The Virgin Islands has joined 13 states and the District of Columbia in urging the U.S. Supreme Court to uphold President Obama’s health care reform law enacted in 2010.
Gov. John deJongh, Jr. announced Friday that the Virgin Islands has joined a legal brief filed by the state of Maryland with the U.S. Supreme Court in support of the law. Virgin Islands Attorney General Vincent Frazer, along with attorneys general from California, Connecticut, Delaware, Hawaii, Illinois, Iowa, New Mexico, New York, Oregon, Vermont, and the District of Columbia, joined Maryland’s "amicus curiae" brief – literally "friend of the court in Latin. Such briefs are a way for advocates for and against an issue to weigh in on the high court’s arguments without being a party to the action.
The brief urges the court find the Affordable Care Act constitutional, specifically its mandate for all Americans to purchase health insurance, and to invalidate a lower court’s decision striking down the law.
The state of Washington and the Commonwealth of Massachusetts have filed separate amicus briefs in support of the law.

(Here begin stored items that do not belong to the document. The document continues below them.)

(** * Sticky: a card workspace with drag and drop

    Shallow embedding of [script.js].  The file holds three variants of
    the same application, one after the other:

    - lines 1-643: cards with a z-index counter and local storage
      (module [Layered]);
    - lines 644-1533: free-floating cards with local storage, no z-index
      bookkeeping (module [Freeform]);
    - lines 1534-2336: free-floating cards that can be dropped on a grid,
      no storage (module [Grid]).

    Module [Js] holds the platform operations the handlers rely on:
    numbers with the rounding of doubles, [Number::toString], [parseInt]
    and the comparison operators.

    What is modelled: the card store, the drag session, the card
    elements as far as the handlers read them back, and local storage.
    The clock, the random generator, the window size, the answers of
    [prompt], bounding boxes and [JSON.parse] / [JSON.stringify] are
    inputs.  The theme manager of the first variant is modelled on its
    own (module [Theme]); [Layered.initializeApp] is the start-up after
    its constructor has returned, [Startup.initializeApp] the one with
    the constructor in it.  Left out: the keyboard shortcuts, the
    reset commands of the second and third variant, logging and every
    style property that only changes how a card looks.

    The definitions come first; the facts proved about them follow. *)

From Stdlib Require Import ZArith NArith QArith Qabs Qround Qpower Bool List Sorted Permutation Lia Lqa.
From Stdlib Require Import Ascii String.
From Stdlib Require Import DecimalString DecimalN DecimalPos.
Import ListNotations.



(* ================================================================== *)
(** * Platform operations *)
(* ================================================================== *)

Module Js.

Local Open Scope string_scope.

(** A JavaScript number.  The platform's numbers are doubles (IEEE 754
    binary64).  A finite one is written as the rational it equals, and a
    rational that is not a double stands for the double nearest to it:
    the subtraction of the drag handlers ([sub]) and the printing
    ([toString]) round their arguments with [double] before anything
    else, and the subtraction rounds its result.  The comparisons are
    made on the rationals, which orders doubles as the platform does.
    The product and the sum that scale a random draw to the window, and
    the window size minus the card size, are kept as the exact rationals.
    [NaN] is kept because [parseInt] produces it and every comparison
    with it is false.  The infinities are left out: a magnitude of
    [2^1024] or more is outside the model. *)
Inductive number : Type :=
| NaN
| Fin (q : Q).

Definition of_Z (z : Z) : number := Fin (inject_Z z).

(** Truncation toward zero. *)
Definition trunc (q : Q) : Z := Z.quot (Qnum q) (Zpos (Qden q)).

Definition is_integer (n : number) : Prop := exists z : Z, n = of_Z z.

(** ** Doubles

    [double q] is the double nearest to [q], the one with the even
    significand when two are equally near.  A positive [a] with
    [2^e <= a < 2^(e+1)] is rounded to a multiple of [2^(e-52)], and to
    a multiple of [2^-1074] below the normal range. *)

Definition pow2 (k : Z) : Q := (2 # 1) ^ k.

Definition ilog2 (a : Q) : Z :=
  let l := (Z.log2 (Qnum a) - Z.log2 (Zpos (Qden a)))%Z in
  if Qle_bool (pow2 l) a then l else (l - 1)%Z.

Definition nearest_even (t : Q) : Z :=
  let f := Qfloor t in
  match ((t - inject_Z f) ?= (1 # 2))%Q with
  | Lt => f
  | Gt => (f + 1)%Z
  | Eq => if Z.even f then f else (f + 1)%Z
  end.

Definition ulp_exp (a : Q) : Z := Z.max (ilog2 a - 52) (-1074).

Definition nearest_double (a : Q) : Q :=
  Qred (inject_Z (nearest_even (a / pow2 (ulp_exp a))) * pow2 (ulp_exp a)).

Definition double (q : Q) : Q :=
  match Qnum q with
  | Z0 => 0
  | Zpos _ => nearest_double q
  | Zneg _ => - nearest_double (- q)
  end.

Definition minus (p q : Q) : Q := double (double p - double q).

(** [a - b]: the exact difference of the two doubles, rounded. *)
Definition sub (a b : number) : number :=
  match a, b with
  | Fin p, Fin q => Fin (minus p q)
  | _, _ => NaN
  end.

(** [a > b]: false as soon as one side is [NaN]. *)
Definition gt (a b : number) : bool :=
  match a, b with
  | Fin p, Fin q => negb (Qle_bool p q)
  | _, _ => false
  end.

(** [Math.min(a, b)]. *)
Definition min (a b : number) : number :=
  match a, b with
  | Fin p, Fin q => if Qle_bool p q then a else b
  | _, _ => NaN
  end.

(** ** Number to string

    [Number::toString] with radix 10.  For a double of magnitude [a],
    with [10^(n-1) <= a < 10^n], the platform takes the least [k] such
    that some [k]-digit decimal [s * 10^(n-k)] reads back as [a]; of two
    such decimals it takes the one nearer to [a] (the even [s] when they
    are equally near).  Seventeen digits always suffice.  The decimal is
    printed in positional notation when [1e-6 <= a < 1e21] and in
    exponent notation otherwise: one digit, a point and the remaining
    digits if there are any, [e], the sign of the exponent and the
    exponent.  ([shortest] answers [None] for no double; the digits of
    [a] itself stand in for it.) *)

Definition pow10 (k : Z) : Q := (10 # 1) ^ k.

Fixpoint decade_up (fuel : nat) (a : Q) (n : Z) : Z :=
  match fuel with
  | O => n
  | S f => if Qle_bool (pow10 n) a then decade_up f a (n + 1) else n
  end.

Fixpoint decade_down (fuel : nat) (a : Q) (n : Z) : Z :=
  match fuel with
  | O => n
  | S f => if Qle_bool (pow10 (n - 1)) a then n else decade_down f a (n - 1)
  end.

The Massachusetts attorney general argues that the state’s experience with its own 2006 health care law – passed under former Republican Gov. Mitt Romney and including an individual mandate – validates the federal law. That state’s largest insurer, Blue Cross Blue Shield of Massachusetts, also filed a brief with the high court calling the individual mandate “essential.”
DeJongh said the Affordable Care Act is critical to his administration’s larger efforts to reform the territory’s health care delivery system, lower costs of coverage, and improve the health of Virgin Islanders.
“The people of the Virgin Islands are relying on the Affordable Care Act to help us solve a public health crisis, namely the large number of uninsured and under-insured citizens in our territory,” de Jongh said. “President Obama’s reform of health care is vital if we are to succeed in insuring all our citizens and bringing down the costs associated with health care.”
The brief argues that Congress was within its power when it enacted the law because health care is a national concern and the industry constitutes nearly one-fifth of the nation’s economy. The reforms adopted when Obama signed the bill into law in March 2010 “do not represent an incursion on state sovereignty or an encroachment on state regulatory authority,” the brief argues.
The U.S. Supreme Court is set to hear arguments on the law near the end of March.
The constitutionality of the landmark piece of legislation has been challenged by 26 states, which argue that Congress overstepped its authority when they included the provision for an individual mandate.
The individual mandate does not apply to the Virgin Islands because of its status as a U.S. territory rather than a state, but deJongh said it was important to support the larger effort to ensure the whole bill is not struck down by the court.